§ **ACTION ITEM**
If a line includes "toLowerCase", copy it out of the entries.

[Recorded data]
--------------------------------------------------

(** * oai-proxy-mod: key pool, request queue and proxy pipeline

    A shallow embedding of the credential pool ([prioritizeKeys], the OpenAI
    and AWS Bedrock key providers, the generic lockout period), the request
    queue ([enqueue], [dequeue], [processQueue], the wait-time estimator),
    the reversible request manager ([ProxyReqManager]), the outbound payload
    preprocessor and the upstream error classifier, followed by the
    properties established about them.

    Conventions.  Timestamps and durations are millisecond integers ([Z]).
    [Date.now()] is a parameter [now] of every operation that reads the clock:
    one synchronous call reads a single instant.  JavaScript arrays are lists;
    objects that are shared between an array and a caller are addressed by
    their index in the array that owns them. *)

From Stdlib Require Import ZArith QArith Lia Lqa Bool Ascii String List Sorted Permutation.
From stdpp Require Import base decidable option list strings gmap.

Local Open Scope string_scope.
Local Open Scope list_scope.
Local Open Scope Z_scope.

(** ** JavaScript helpers *)

Module JS.

(** [String.prototype.includes]: [sub] occurs somewhere in [s]. *)
Fixpoint includes (s sub : string) : bool :=
  if String.prefix sub s then true
  else match s with
       | EmptyString => false
       | String _ s' => includes s' sub
       end.

(** [Array.prototype.some]. *)
Definition some {A} (p : A -> bool) (l : list A) : bool := existsb p l.

(** ASCII lower-casing, as [String.prototype.toLowerCase] acts on header
    names (an HTTP field name is an ASCII token). *)
Definition lower_ascii (c : ascii) : ascii :=
  let n := nat_of_ascii c in
  if (andb (Nat.leb 65 n) (Nat.leb n 90)) then ascii_of_nat (n + 32) else c.

Fixpoint toLowerCase (s : string) : string :=
  match s with
  | EmptyString => EmptyString
  | String c s' => String (lower_ascii c) (toLowerCase s')
  end.

(** [Array.prototype.sort(cmp)] is a stable sort: an element [x] is placed
    before [y] when [cmp x y < 0], after it when [cmp x y > 0], and elements
    that compare equal keep their relative order.  For a consistent
    comparator every stable sort returns the same array; it is modelled by a
    stable insertion sort. *)
Fixpoint insert_sorted {A} (cmp : A -> A -> Z) (x : A) (l : list A) : list A :=
  match l with
  | [] => [x]
  | y :: l' => if cmp x y <=? 0 then x :: y :: l'
               else y :: insert_sorted cmp x l'
  end.

Definition sort {A} (cmp : A -> A -> Z) (l : list A) : list A :=
  foldr (insert_sorted cmp) [] l.

(** [Math.min(...xs)] over a non-empty array, given as head and tail. *)
Definition min_list (x : Z) (xs : list Z) : Z := foldr Z.min x xs.

(** [arr.find(p)] together with an in-place update of the object found:
    the first element satisfying [p] is replaced by its image under [f]. *)
Fixpoint update_first {A} (p : A -> bool) (f : A -> A) (l : list A) : list A :=
  match l with
  | [] => []
  | x :: l' => if p x then f x :: l' else x :: update_first p f l'
  end.

(** [Number(b)] / unary plus on a boolean. *)
Definition num_of_bool (b : bool) : Z := if b then 1 else 0.

End JS.

(** ** Model families (shared/models.ts) *)

Inductive ModelFamily : Set :=
| turbo | gpt4 | gpt4_32k | gpt4_turbo | gpt4o | o1 | o1_mini | dall_e
| claude | claude_opus
| gemini_flash | gemini_pro | gemini_ultra
| mistral_tiny | mistral_small | mistral_medium | mistral_large
| aws_claude | aws_claude_opus
| aws_mistral_tiny | aws_mistral_small | aws_mistral_medium | aws_mistral_large
| gcp_claude | gcp_claude_opus
| azure_turbo | azure_gpt4 | azure_gpt4_32k | azure_gpt4_turbo | azure_gpt4o
| azure_dall_e | azure_o1 | azure_o1_mini.

#[global] Instance ModelFamily_eq_dec : EqDecision ModelFamily.
Proof. solve_decision. Defined.

Definition MODEL_FAMILIES : list ModelFamily :=
  [ turbo; gpt4; gpt4_32k; gpt4_turbo; gpt4o; o1; o1_mini; dall_e;
    claude; claude_opus;
    gemini_flash; gemini_pro; gemini_ultra;
    mistral_tiny; mistral_small; mistral_medium; mistral_large;
    aws_claude; aws_claude_opus;
    aws_mistral_tiny; aws_mistral_small; aws_mistral_medium; aws_mistral_large;
    gcp_claude; gcp_claude_opus;
    azure_turbo; azure_gpt4; azure_gpt4_32k; azure_gpt4_turbo; azure_gpt4o;
    azure_dall_e; azure_o1; azure_o1_mini ].

(** [families.includes(f)]. *)
Definition family_in (f : ModelFamily) (fs : list ModelFamily) : bool :=
  bool_decide (f ∈ fs).

(** ** Credentials (shared/key-management/index.ts) *)

(** The fields of the [Key] interface that the pool operations read or
    write.  The secret itself and the usage counters take no part in
    selection. *)
Record Key : Set := mkKey {
  hash : string;
  modelFamilies : list ModelFamily;
  isDisabled : bool;
  isRevoked : bool;
  lastUsed : Z;
  lastChecked : Z;
  rateLimitedAt : Z;
  rateLimitedUntil : Z
}.

Definition set_lastUsed (t : Z) (k : Key) : Key :=
  mkKey (hash k) (modelFamilies k) (isDisabled k) (isRevoked k)
        t (lastChecked k) (rateLimitedAt k) (rateLimitedUntil k).

Definition set_rateLimit (at_ until : Z) (k : Key) : Key :=
  mkKey (hash k) (modelFamilies k) (isDisabled k) (isRevoked k)
        (lastUsed k) (lastChecked k) at_ until.

(** Provider key types extend [Key]; [KeyLike] is the [T extends Key]
    bound of the generic pool functions. *)
Class KeyLike (T : Type) := {
  key_of : T -> Key;
  with_key : Key -> T -> T
}.

#[global] Instance Key_KeyLike : KeyLike Key :=
  {| key_of := fun k => k; with_key := fun k _ => k |}.

(** [key.lastUsed = Date.now()]. *)
Definition touch {T} `{KeyLike T} (now : Z) (k : T) : T :=
  with_key (set_lastUsed now (key_of k)) k.

(** A key together with the index of the pool slot that holds it: the
    handle through which [filter] and [sort] results alias pool objects. *)
#[global] Instance indexed_KeyLike {T} `{KeyLike T} : KeyLike (nat * T) :=
  {| key_of := fun p => key_of (snd p);
     with_key := fun k p => (fst p, with_key k (snd p)) |}.

(** ** Key prioritizer (shared/key-management/prioritize-keys.ts) *)

Section Prioritize.
Context {T : Type} `{KeyLike T}.

(** The comparator handed to [keys.sort]. *)
Definition compareKeys (now : Z) (customComparator : option (T -> T -> Z))
    (a b : T) : Z :=
  let aRateLimited := now <? rateLimitedUntil (key_of a) in
  let bRateLimited := now <? rateLimitedUntil (key_of b) in
  if aRateLimited && negb bRateLimited then 1
  else if negb aRateLimited && bRateLimited then -1
  else if aRateLimited && bRateLimited then
    rateLimitedUntil (key_of a) - rateLimitedUntil (key_of b)
  else
    match customComparator with
    | Some cmp =>
        let result := cmp a b in
        if negb (result =? 0) then result
        else lastUsed (key_of a) - lastUsed (key_of b)
    | None => lastUsed (key_of a) - lastUsed (key_of b)
    end.

Definition prioritizeKeys (now : Z) (keys : list T)
    (customComparator : option (T -> T -> Z)) : list T :=
  JS.sort (compareKeys now customComparator) keys.

End Prioritize.

(** ** Generic lockout period (shared/key-management/index.ts) *)

Section GenericLockout.
Context {T : Type} `{KeyLike T}.

Definition createGenericGetLockoutPeriod (getKeys : list T)
    (now : Z) (family : option ModelFamily) : Z :=
  let keys := getKeys in
  let activeKeys :=
    List.filter (fun k =>
      negb (isDisabled (key_of k)) &&
      match family with
      | None => true
      | Some f => family_in f (modelFamilies (key_of k))
      end) keys in
  match activeKeys with
  | [] => 0
  | k0 :: rest =>
      let rateLimitedKeys :=
        List.filter (fun k => now <? rateLimitedUntil (key_of k)) activeKeys in
      let anyNotRateLimited :=
        (length rateLimitedKeys <? length activeKeys)%nat in
      if anyNotRateLimited then 0
      else JS.min_list (rateLimitedUntil (key_of k0) - now)
             (map (fun k => rateLimitedUntil (key_of k) - now) rest)
  end.

End GenericLockout.

(** ** Partial updates (shared/key-management/index.ts) *)

(** A [Partial<Key>]: the properties an update object can carry for the
    fields modelled here; [None] for a property the object does not have.
    The [hash] is never updated by the callers in this repository. *)
Record KeyUpdate : Set := mkKeyUpdate {
  new_modelFamilies : option (list ModelFamily);
  new_isDisabled : option bool;
  new_isRevoked : option bool;
  new_lastUsed : option Z;
  new_lastChecked : option Z;
  new_rateLimitedAt : option Z;
  new_rateLimitedUntil : option Z
}.

(** The update object with no property. *)
Definition no_update : KeyUpdate :=
  mkKeyUpdate None None None None None None None.

(** [Object.assign(key, update)]. *)
Definition assign (update : KeyUpdate) (k : Key) : Key :=
  mkKey (hash k)
        (default (modelFamilies k) (new_modelFamilies update))
        (default (isDisabled k) (new_isDisabled update))
        (default (isRevoked k) (new_isRevoked update))
        (default (lastUsed k) (new_lastUsed update))
        (default (lastChecked k) (new_lastChecked update))
        (default (rateLimitedAt k) (new_rateLimitedAt update))
        (default (rateLimitedUntil k) (new_rateLimitedUntil update)).

Definition set_lastChecked (t : Z) (k : Key) : Key :=
  mkKey (hash k) (modelFamilies k) (isDisabled k) (isRevoked k)
        (lastUsed k) t (rateLimitedAt k) (rateLimitedUntil k).

Definition set_isDisabled (b : bool) (k : Key) : Key :=
  mkKey (hash k) (modelFamilies k) b (isRevoked k)
        (lastUsed k) (lastChecked k) (rateLimitedAt k) (rateLimitedUntil k).

(** The operations that the providers built on
    [createGenericGetLockoutPeriod] share word for word (AWS Bedrock,
    Mistral AI, Azure OpenAI). *)
Section GenericProvider.
Context {T : Type} `{KeyLike T}.

(** [this.keys.find((k) => k.hash === hash)]. *)
Definition find_hash (h : string) (keys : list T) : option T :=
  List.find (fun k => bool_decide (hash (key_of k) = h)) keys.

(** [disable(key)]: nothing happens when the key is not in the pool or is
    disabled already. *)
Definition generic_disable (h : string) (keys : list T) : list T :=
  match find_hash h keys with
  | None => keys
  | Some keyFromPool =>
      if isDisabled (key_of keyFromPool) then keys
      else
        JS.update_first (fun k => bool_decide (hash (key_of k) = h))
          (fun k => with_key (set_isDisabled true (key_of k)) k) keys
  end.

(** [update(hash, update)]:
    [Object.assign(keyFromPool, { lastChecked: Date.now(), ...update })].
    The update object is given by what assigning its properties does to a
    key; [None] is the [TypeError] raised when no key has the hash. *)
Definition generic_update (now : Z) (h : string) (update : T -> T)
    (keys : list T) : option (list T) :=
  match find_hash h keys with
  | None => None
  | Some _ =>
      Some (JS.update_first (fun k => bool_decide (hash (key_of k) = h))
              (fun k => update (with_key (set_lastChecked now (key_of k)) k))
              keys)
  end.

(** [available()]. *)
Definition generic_available (keys : list T) : nat :=
  length (List.filter (fun k => negb (isDisabled (key_of k))) keys).

(** The update object [{ lastChecked: 0, isDisabled: false, isRevoked:
    false }] of [recheck()]. *)
Definition recheck_update : KeyUpdate :=
  mkKeyUpdate None (Some false) (Some false) None (Some 0) None None.

(** [recheck()]:
    [this.keys.forEach(({ hash }) => this.update(hash, {...}))].  The
    callback mutates the objects of the array, never the array, and no
    update changes a hash: the hashes visited are those of the pool as
    [recheck] finds it. *)
Definition generic_recheck (now : Z) (keys : list T) : option (list T) :=
  foldl (fun acc h =>
           acc ≫= generic_update now h
                    (fun k => with_key (assign recheck_update (key_of k)) k))
        (Some keys) (map (fun k => hash (key_of k)) keys).

(** [markRateLimited(keyHash)] with the provider's [RATE_LIMIT_LOCKOUT];
    [None] is the [TypeError] raised when no key has the hash. *)
Definition generic_markRateLimited (lockout now : Z) (keyHash : string)
    (keys : list T) : option (list T) :=
  match find_hash keyHash keys with
  | None => None
  | Some _ =>
      Some (JS.update_first (fun k => bool_decide (hash (key_of k) = keyHash))
              (fun key => with_key (set_rateLimit now (now + lockout) (key_of key))
                                   key)
              keys)
  end.

End GenericProvider.

(** ** OpenAI key provider (shared/key-management/openai/provider.ts) *)

Module OpenAI.

Record OpenAIKey : Set := mkOpenAIKey {
  base : Key;
  organizationId : option string;
  isTrial : bool;
  isOverQuota : bool;
  rateLimitRequestsReset : Z;
  rateLimitTokensReset : Z;
  modelIds : list string
}.

#[global] Instance OpenAIKey_KeyLike : KeyLike OpenAIKey :=
  {| key_of := base;
     with_key := fun b k =>
       mkOpenAIKey b (organizationId k) (isTrial k) (isOverQuota k)
                   (rateLimitRequestsReset k) (rateLimitTokensReset k)
                   (modelIds k) |}.

Definition set_rateLimitRequestsReset (r : Z) (k : OpenAIKey) : OpenAIKey :=
  mkOpenAIKey (base k) (organizationId k) (isTrial k) (isOverQuota k)
              r (rateLimitTokensReset k) (modelIds k).

Definition KEY_REUSE_DELAY : Z := 1000.

(** The provider's state is its [keys] array. *)
Abbreviation Pool := (list OpenAIKey).

Definition has_hash (h : string) (k : OpenAIKey) : bool :=
  bool_decide (hash (base k) = h).

(** [throttle(hash)]: skipped when the key is "already naturally rate
    limited"; otherwise the three rate-limit fields are overwritten. *)
Definition throttle_key (now : Z) (key : OpenAIKey) : OpenAIKey :=
  let currentRateLimit :=
    Z.max (rateLimitRequestsReset key) (rateLimitTokensReset key)
    + rateLimitedAt (base key) in
  let nextRateLimit := now + KEY_REUSE_DELAY in
  if nextRateLimit <? currentRateLimit then key
  else
    set_rateLimitRequestsReset KEY_REUSE_DELAY
      (with_key (set_rateLimit now (now + KEY_REUSE_DELAY) (base key)) key).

--------------------------------------------------

§ **RESULT OF THIS EXERCISE**
(** ASCII lower-casing, as [String.prototype.toLowerCase] acts on header
Fixpoint toLowerCase (s : string) : string :=
  | String c s' => String (lower_ascii c) (toLowerCase s')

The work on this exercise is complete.